Before you embark on Voigt profile fitting with VPFIT, the program needs quite a bit of information. The most obvious is data file(s). with wavelengths and data values. These may be ASCII files, FITS files or IRAF .imh and .pix files. Since it fits absorption lines it also needs continuum estimates, created using IRAF 'continuum' (or equivalent) in the same format as the data, to put the model lines on to compare with the data. It convolves the model profiles with the instrument profile for comparison with the data, so you do need estimates of the instrument profile. Depending on observing conditions and slit width, this may be adequately approximated by gaussian fits to arc lines which have been extracted and processed in the same way as the data, so you need to know the instrumental profile width in the regions of interest, though it will take fits to the resolution as a function of wavelength, or even pixel by pixel instrument profiles if you want. The other thing which is vital an array of  data error estimates in the same format as the data, so that an objective goodness of fit assessment may be made. There are additional minor pecularities of various datasets which have to be accommodated, but that covers the important ones.

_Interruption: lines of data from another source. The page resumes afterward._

(* ===== verification/Confine.v ===== *)
(** * The memory a process sees: in every state the kernel reaches, the data pages
    of the running process are mapped to its own frames. *)
From stdpp Require Import functions.
From S2P Require Import Prelude KList Mm Utils Io Fs KState Sched.
From S2P Require Import Sem Devices Sys Interrupt Queues SchedFacts Quiet KernelInv ForkFacts Boot.
From S2P Require Import Kernel States Framed Frames.

(** ** What is looked at: the entries of the data pages, the running process, and
    the frames every task records. *)
Abbreviation home := (list (option Z) * Z * list (list Z))%type.
Definition home_of (k : kstate) : home := (data_pages (mm k), cur (sched k), ph_pages <$> task k).
Definition viewed (P : home → Prop) (k : kstate) : Prop := P (home_of k).

Definition ptes (frames : list Z) : list (option Z) := (λ f, Some (user_pte f)) <$> frames.
Definition recorded (ps : list Z) : Prop := zlen ps = NUM_PAG_DATA ∧ Forall (λ f, 0 ≤ f < TOTAL_PAGES) ps.

(** The frames behind the data pages: those of the running process, or [spare]
    while process 0 has been running since boot. *)
Record home_ok (spare : list Z) (H : home) : Prop := {
  ho_pages : ∀ t ps, zlookup H.2 t = Some ps → recorded ps;
  ho_map : (H.1.2 = 0 ∧ H.1.1 = ptes spare) ∨ ∃ ps, zlookup H.2 H.1.2 = Some ps ∧ H.1.1 = ptes ps;
}.
Abbreviation at_home spare := (viewed (home_ok spare)).

Section Viewed.
Context (P : home → Prop).

Lemma viewed_same k k' : home_of k' = home_of k → viewed P k → viewed P k'.
Proof using Type. unfold viewed. by intros ->. Qed.
Lemma viewed_task_set {A} (setter : A → task_struct → task_struct) i a :
  keeps ph_pages setter → preserves (viewed P) (task_set setter i a).
Proof using Type.
  intros Hk. apply preserves_amodify. intros k v HP Hv. eapply viewed_same; [|exact HP].
  unfold home_of. simpl. by erewrite tasks_zinsert.
Qed.
Lemma viewed_fd_set i j p : preserves (viewed P) (fd_set i j p).
Proof using Type. unfold fd_set. repeat preserves_step. by apply viewed_task_set. Qed.
Lemma viewed_owned_sems_set i j v : preserves (viewed P) (owned_sems_set i j v).
Proof using Type. unfold owned_sems_set. repeat preserves_step. by apply viewed_task_set. Qed.
Lemma viewed_zoom {T A} (L : lens kstate T) (m : M T A) :
  (∀ k t, home_of (update L t k) = home_of k) → preserves (viewed P) (zoom L m).
Proof using Type. intros H. apply preserves_zoom. intros k t Hk. apply (viewed_same k); [apply H|done]. Qed.
Lemma viewed_put {T} (L : lens kstate T) t :
  (∀ k, home_of (update L t k) = home_of k) → preserves (viewed P) (put L t).
Proof using Type. intros H. apply preserves_put. intros k Hk. apply (viewed_same k); [apply H|done]. Qed.
Lemma viewed_modify {T} (L : lens kstate T) f :
  (∀ k, home_of (update L (f (view L k)) k) = home_of k) → preserves (viewed P) (modify L f).
Proof using Type. intros H k Hk. apply wp_wlp, wp_modify, (viewed_same k); [apply H|done]. Qed.
Lemma viewed_pages {A} (m : M mm_state A) : respects (agree data_pages) m → preserves (viewed P) (zoom MM m).
Proof using Type.
  intros Hm. apply (preserves_respects _ (λ k k', home_of k' = home_of k)); [intros k k' E Hk; by apply (viewed_same k)|].
  eapply respects_zoom; [|exact Hm]. intros k m' E. unfold home_of. simpl. by rewrite E.
Qed.
Lemma viewed_MM {A} (m : M mm_state A) : respects (agree mm_core) m → preserves (viewed P) (zoom MM m).
Proof using Type.
  intros Hm. apply (preserves_respects _ (λ k k', home_of k' = home_of k)); [intros k k' E Hk; by apply (viewed_same k)|].
  eapply respects_zoom; [|exact Hm]. intros k m' E. unfold home_of. simpl. by rewrite (f_equal snd E : data_pages m' = _).
Qed.
Lemma viewed_alloc_frame : preserves (viewed P) (zoom MM alloc_frame).
Proof using Type. apply viewed_pages. unfold alloc_frame. respects. by apply respects_aset. Qed.
Lemma viewed_free_frame f : preserves (viewed P) (zoom MM (free_frame f)).
Proof using Type. apply viewed_pages. unfold free_frame. by apply respects_aset. Qed.
End Viewed.
#[export] Hint Resolve viewed_task_set viewed_fd_set viewed_owned_sems_set viewed_alloc_frame viewed_free_frame : preserves.
#[export] Hint Extern 3 (preserves (viewed _) (zoom MM _)) => apply viewed_MM; respects : preserves.
#[export] Hint Extern 4 (preserves (viewed _) (zoom _ _)) => apply viewed_zoom; intros [] ?; done : preserves.
#[export] Hint Extern 1 (preserves (viewed _) (put _ _)) => apply viewed_put; intros []; done : preserves.
#[export] Hint Extern 1 (preserves (viewed _) (modify _ _)) => apply viewed_modify; intros []; done : preserves.

Lemma viewed_copy_from_circ_buffer P t n : preserves (viewed P) (copy_from_circ_buffer t n).
Proof. unfold copy_from_circ_buffer, map_after, current, ustore. preserves. Qed.

(** ** A context switch brings the frames of the process it resumes. *)

Lemma wlp_set_ss_pag p f m (Q : unit → mm_state → Prop) X :
  (∀ m', 0 ≤ p < zlen (pagusr_table m) → pagusr_table m' = zinsert p (user_pte f) (pagusr_table m) → Q () m') →
  wlp (set_ss_pag p f) m Q X.
Proof.
  intros HQ. destruct (decide (0 ≤ p < zlen (pagusr_table m))) as [Hp|Hp].
  - apply wp_wlp, wp_set_ss_pag; [done|]. by apply HQ.
  - apply wlp_bind, wlp_bind, wlp_amodify. intros e He%zlookup_Some_range. by destruct Hp.
Qed.

Section Switch.
Context (spare : list Z).

(** The first [i] data pages are mapped to the frames of task [t]. *)
Definition switching (t : Z) (tasks : list (list Z)) (i : Z) (k : kstate) : Prop :=
  0 ≤ i ∧ (ph_pages <$> task k) = tasks ∧ (0 < i → is_Some (zlookup tasks t)) ∧
  ∀ ps j f, zlookup tasks t = Some ps → 0 ≤ j < i → zlookup ps j = Some f →
    zlookup (pagusr_table (mm k)) (PAG_LOG_INIT_DATA_P0 + j) = Some (user_pte f).

Lemma wlp_switch_pages t k (Q : unit → kstate → Prop) X :
  (∀ u ps, zlookup (ph_pages <$> task k) u = Some ps → recorded ps) →
  (∀ k' ps, ph_pages <$> task k' = ph_pages <$> task k → zlookup (ph_pages <$> task k) t = Some ps →
     data_pages (mm k') = ptes ps → Q () k') →
  wlp (loop (Datatypes.S (Z.to_nat NUM_PAG_DATA)) (λ i,
    if bool_decide (i < NUM_PAG_DATA) then
      let! v := aget Task t in
      let! f := of_option (zlookup (ph_pages v) i) in
      if bool_decide (f ≠ -1) then
        zoom MM (set_ss_pag (PAG_LOG_INIT_DATA_P0 + i) (u32 f));; ret (inl (i + 1))
      else ret (inr ())
    else ret (inr ())) 0) k Q X.
Proof using Type.
  intros Hrec HQ. apply (wlp_loop (switching t (ph_pages <$> task k))).
  { split; [done|]. split; [done|]. split; [done|]. intros. lia. }
  intros i k1 (Hi & Ht & Hsome & Hmap). case_bool_decide as Hlt.
  - apply wlp_bind, wlp_aget. intros v Hv. apply wlp_bind, wlp_of_option. intros f Hf.
    assert (zlookup (ph_pages <$> task k) t = Some (ph_pages v)) as Hps by (rewrite <-Ht, zlookup_fmap; simpl in Hv; by rewrite Hv).
    destruct (Hrec _ _ Hps) as [Hlen HF]. pose proof (zlookup_elem _ _ _ Hf) as Hin.
    rewrite Forall_forall in HF. apply HF in Hin. unfold TOTAL_PAGES in Hin. rewrite bool_decide_true by lia.
    rewrite u32_small by lia. apply wlp_bind, wlp_zoom, wlp_set_ss_pag. intros m' Hr Em. apply wlp_ret.
    split; [lia|]. split; [done|]. split; [by rewrite Hps|]. intros ps j g Hps' Hj Hg. simplify_eq. simpl. rewrite Em.
    destruct (decide (j = i)) as [->|Hne]; [simplify_eq; by apply zlookup_zinsert_eq|].
    rewrite zlookup_zinsert_ne by lia. apply (Hmap (ph_pages v)); [done|lia|done].
  - apply wlp_ret. destruct Hsome as [ps Hps]; [unfold NUM_PAG_DATA in *; lia|]. apply (HQ k1 ps); [done|done|].
    destruct (Hrec _ _ Hps) as [Hlen _]. apply data_pages_mapped; [done|]. intros j f Hf.
    apply (Hmap ps); [done|apply zlookup_Some_range in Hf; lia|done].
Qed.

Lemma home_task_switch t : preserves (at_home spare) (task_switch t).
Proof using Type.
  unfold task_switch. do 4 (apply preserves_bind; [preserves|intros _]).
  intros k Hk. apply wlp_bind, wlp_switch_pages; [apply Hk|]. intros k1 ps Ht Hps Hmap.
  apply wlp_bind, wlp_zoom, wp_wlp, wp_put. apply wlp_bind, wp_wlp, wp_put.
  match goal with |- wlp ?m ?s _ _ => assert (at_home spare s) as Hs;
    [|enough (preserves (at_home spare) m) as H by exact (H _ Hs); unfold EOI; preserves] end.
  split; simpl; rewrite Ht; [apply Hk|]. right. by exists ps.
Qed.
End Switch.

#[export] Instance home_durable spare : durable (at_home spare).
Proof.
  split.
  - intros k k' E. apply viewed_same. unfold home_of. unfold running_core, core in E.
    pose proof (f_equal (λ c, (λ x, x.1.2) <$> c.1.1.1.1.2) E) as Ep. simpl in Ep. rewrite <-!list_fmap_compose in Ep.
    pose proof (f_equal (λ c, c.1.1.1.2) E) as Ed. pose proof (f_equal (λ c, c.1.1.2) E) as Ec. simpl in Ed, Ec.
    rewrite (f_equal fst Ed : data_pages (mm k') = _), Ec. f_equal. exact Ep.
  - intros k s _. by apply viewed_same.
  - intros k i j v Hv. apply viewed_same. unfold home_of. simpl. by erewrite tasks_zinsert.
  - intros k i v _. by apply viewed_same.
  - intros k. by apply viewed_same.
  - apply home_task_switch.
  - apply viewed_copy_from_circ_buffer.
Qed.

(** ** The other routines. *)

Lemma home_sys_exit spare : preserves (at_home spare) sys_exit.
Proof. unfold sys_exit. preserves. Qed.
Lemma home_sys_nice spare q : preserves (at_home spare) (sys_nice q).
Proof. unfold sys_nice. preserves. Qed.
Lemma home_sys_dup spare fd : preserves (at_home spare) (sys_dup fd).
Proof. unfold sys_dup. preserves. Qed.
Lemma home_sys_open spare path flags : preserves (at_home spare) (sys_open path flags).
Proof. unfold sys_open. preserves. Qed.
Lemma home_clock_interrupt spare eax : preserves (at_home spare) (clock_interrupt eax).
Proof. unfold clock_interrupt, clock_routine. preserves. Qed.
#[export] Hint Resolve home_sys_exit home_sys_nice home_sys_dup home_sys_open home_clock_interrupt : preserves.

(** [sys_fork] changes the frames of the child, which does not run. *)
Definition family (spare : list Z) (parent : Z) (H : home) : Prop := home_ok spare H ∧ H.1.2 = parent.

Lemma home_set_task spare parent k i v w :
  i ≠ parent → zlookup (task k) i = Some v → recorded (ph_pages w) →
  viewed (family spare parent) k → viewed (family spare parent) (set_task (zinsert i w (task k)) k).
Proof.
  intros Hne Hv Hw [[Hp Hm] Hc]. simpl in Hc, Hm. pose proof (zlookup_Some_range _ _ _ Hv) as Hr.
  split; [|done]. unfold home_of. simpl. rewrite zinsert_fmap. split; simpl.
  - intros t ps [[_ ->]|[_ Ht]]%zlookup_zinsert_Some; [done|by apply (Hp t)].
  - destruct Hm as [?|(ps & Hps & E)]; [by left|right]. exists ps. split; [|done].
    rewrite zlookup_zinsert_ne by congruence. done.
Qed.

Lemma family_ph_pages_set spare parent child j f :
  child ≠ parent → 0 ≤ f < TOTAL_PAGES → preserves (viewed (family spare parent)) (ph_pages_set child j f).
Proof.
  intros Hne Hf k Hk. unfold ph_pages_set. apply wlp_bind, wlp_aget. intros v Hv. simpl in Hv.
  apply wlp_bind, wlp_of_option. intros _ _. apply wlp_amodify. intros w Hw. simpl in Hw. simplify_eq.
  eapply home_set_task; [done|exact Hv| |done]. simpl. destruct Hk as [[Hp _] _].
  destruct (Hp child (ph_pages v)) as [Hl HF]; [simpl; by rewrite zlookup_fmap, Hv|].
  split; [by rewrite zlen_zinsert|]. rewrite Forall_forall in HF |- *.
  intros g Hg%zlookup_of_elem. destruct Hg as [n [[_ ->]|[_ Hg]]%zlookup_zinsert_Some]; [done|].
  by apply HF, (zlookup_elem _ n).
Qed.

Lemma viewed_free_frames P frames : preserves (viewed P) (free_frames frames).
Proof. induction frames as [|f frames IH]; simpl; preserves. Qed.
#[export] Hint Resolve viewed_free_frames : preserves.
Lemma viewed_fork_alloc P parent : preserves (viewed P) (fork_alloc parent).
Proof. unfold fork_alloc. preserves. Qed.
Lemma viewed_fork_share_fd P child i : preserves (viewed P) (fork_share_fd child i).
Proof. unfold fork_share_fd. preserves. Qed.
#[export] Hint Resolve viewed_fork_share_fd : preserves.

Lemma family_fork_copy_page spare parent child frames j :
  child ≠ parent → Forall (λ f, 0 ≤ f < TOTAL_PAGES) frames → 0 ≤ j < NUM_PAG_DATA →
  preserves (viewed (family spare parent)) (fork_copy_page child frames j).
Proof.
  intros Hne HF Hj k Hk. unfold fork_copy_page. apply wlp_bind, wlp_of_option. intros f Hf%zlookup_elem.
  rewrite Forall_forall in HF. apply HF in Hf. cbv zeta.
  match goal with |- wlp ?m ?s _ _ => enough (preserves (viewed (family spare parent)) m) as H by exact (H _ Hk) end.
  pose proof (family_ph_pages_set spare parent child j f Hne Hf). preserves.
Qed.

Lemma home_sys_fork spare k : kinv k → ready (qview_of k) → at_home spare k → wlp sys_fork k (λ _, at_home spare) (at_home spare).
Proof.
  intros [Hs [q Hq]] Hr Hk. destruct (ready_current _ Hr) as (v & Hv & Hpid). unfold sys_fork, current.
  apply wlp_bind, wp_wlp, (wp_srch_free_task k q); [done| |].
  2: { intros _. rewrite bool_decide_true by done. by apply wlp_ret. }
  intros child w Hw Hdead _. pose proof (task_lookup_range _ _ _ _ Hq Hw) as Hrange. rewrite bool_decide_false by lia.
  apply wlp_bind, wlp_ret. simpl. set (parent := cur (sched k)) in *.
  assert (child ≠ parent) as Hne by (intros ->; simplify_eq; lia).
  apply wlp_bind, wlp_copied_task. intros t h Ht. simplify_eq. set (k1 := set_lists h _).
  assert (shape k1) as Hs1 by (eapply shape_set_lists, shape_set_task; [done|exact Hw|by eapply sh_task]).
  set (I := viewed (family spare parent)). assert (I k1) as H1.
  { apply (home_set_task spare parent (set_lists h k) child w v Hne Hw); [|by split].
    split; [apply (sh_task _ Hs _ _ Hv)|]. apply (sh_task _ Hs _ _ Hv). }
  assert (∀ k', I k' → at_home spare k') as Hweak by by intros k' [? _].
  set (R := λ (r : option (list Z)) (_ : kstate), from_option (Forall (λ f, 0 ≤ f < TOTAL_PAGES)) True r).
  apply wlp_bind, (wlp_mono _ _ (λ r s, R r s ∧ I s) _ (λ s, True ∧ I s)); [| |by intros k' [_ ?%Hweak]].
  { apply wlp_both; [by apply wlp_fork_alloc; [done|intros r k' _ ?]|by apply viewed_fork_alloc]. }
  intros r k2 [HF H2]. simpl in HF.
  apply (wlp_mono _ _ (λ _, I) _ I); [|intros _; exact Hweak|exact Hweak]. cbv beta.
  match goal with |- wlp ?m _ _ _ => enough (preserves I m) as H by by apply H end. unfold I. clear -HF Hne.
  destruct r as [frames|]; [|preserves]. simpl in HF. pose proof (family_fork_copy_page spare parent child frames) as Hcopy.
  preserves. apply Hcopy; [done|done|lia].
Qed.

(** ** Every step. *)

Lemma home_stays spare : stays (at_home spare).
Proof.
  split; [apply _|intros *; preserves..| | |].
  - apply preserves_kept_if. preserves.
  - intros k Hk Hr Hi. by apply home_sys_fork.
  - intros eax. apply preserves_kept_if. preserves.
Qed.

Lemma home_boot k spare : kinv k → spare_pages spare k → at_home spare k.
Proof.
  intros [Hs _] Hsp. split; [|by left]. simpl. intros t ps Hps. rewrite zlookup_fmap in Hps.
  destruct (zlookup (task k) t) as [v|] eqn:Hv; [|done]. injection Hps as <-.
  destruct (sh_task _ Hs _ _ Hv). by split.
Qed.

(** In every reachable state the data pages of the running process, when it is
    alive, are mapped to 20 frames in use that no other live process records. *)
Lemma reachable_home ta tb k :
  reachable ta tb k → kinv k ∧ ∃ spare, isolated spare k ∧ at_home spare k.
Proof.
  intros (k0 & Hboot & Hsteps). pose proof (kinv_boot _ _ _ Hboot) as Hk0.
  destruct (isolated_boot _ _ _ Hboot) as (spare & Hiso & Hsp). split.
  - exact (star_invariant kstep kinv kinv_kstep k0 k Hsteps Hk0).
  - exists spare. split; [exact (stays_star _ (isolated_stays spare) _ _ Hk0 Hiso Hsteps)|].
    exact (stays_star _ (home_stays spare) _ _ Hk0 (home_boot _ _ Hk0 Hsp) Hsteps).
Qed.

Basic use involves marking off regions of the data to be fitted, and putting in first guesses for the line parameters for the absorption lines in these regions. Generally this is most easily done by marking things off with a cursor. You can fit several lines from a single ion, or several different ions which may overlap in various regions, simultaneously.

When the program is run it first looks for an atomic data file (which is provided), and then starts to ask obscure questions about what you might want to do. You have to tell it which spectra you want to fit, which regions of those spectra, and what ions you want to use with initial guesses at the column density, Doppler parameter and redshift for each system. The program then puts all lines in from those ions in the regions you have selected, and wanders off and finds a minimum chi-squared fit, displays statistics for this fit, and allows you to look at the results. About the only restriction is that at least one line from each ion selected at whatever guessed redshift is within at least one wavelength region, otherwise there is no constraint on that ion at all. If the fit is unacceptable, you can start again with more redshift systems and see if it gets any better, or use an option to add lines one at a time at the most discrepant parts of the fit so far (see below).

For example data, you might use the Hubble Deep Field South QSO echelle spectrum from the AAT, which, despite being obtained sometime in a previous millenium, is still available at http://www.aao.gov.au/hdfs. Alternatively, later versions of the vpfit tarfile may have a gzipped example data file for you to try. It is probably worth your going through fitting some of the lines independently (solutions are published for all) before embarking on a new dataset.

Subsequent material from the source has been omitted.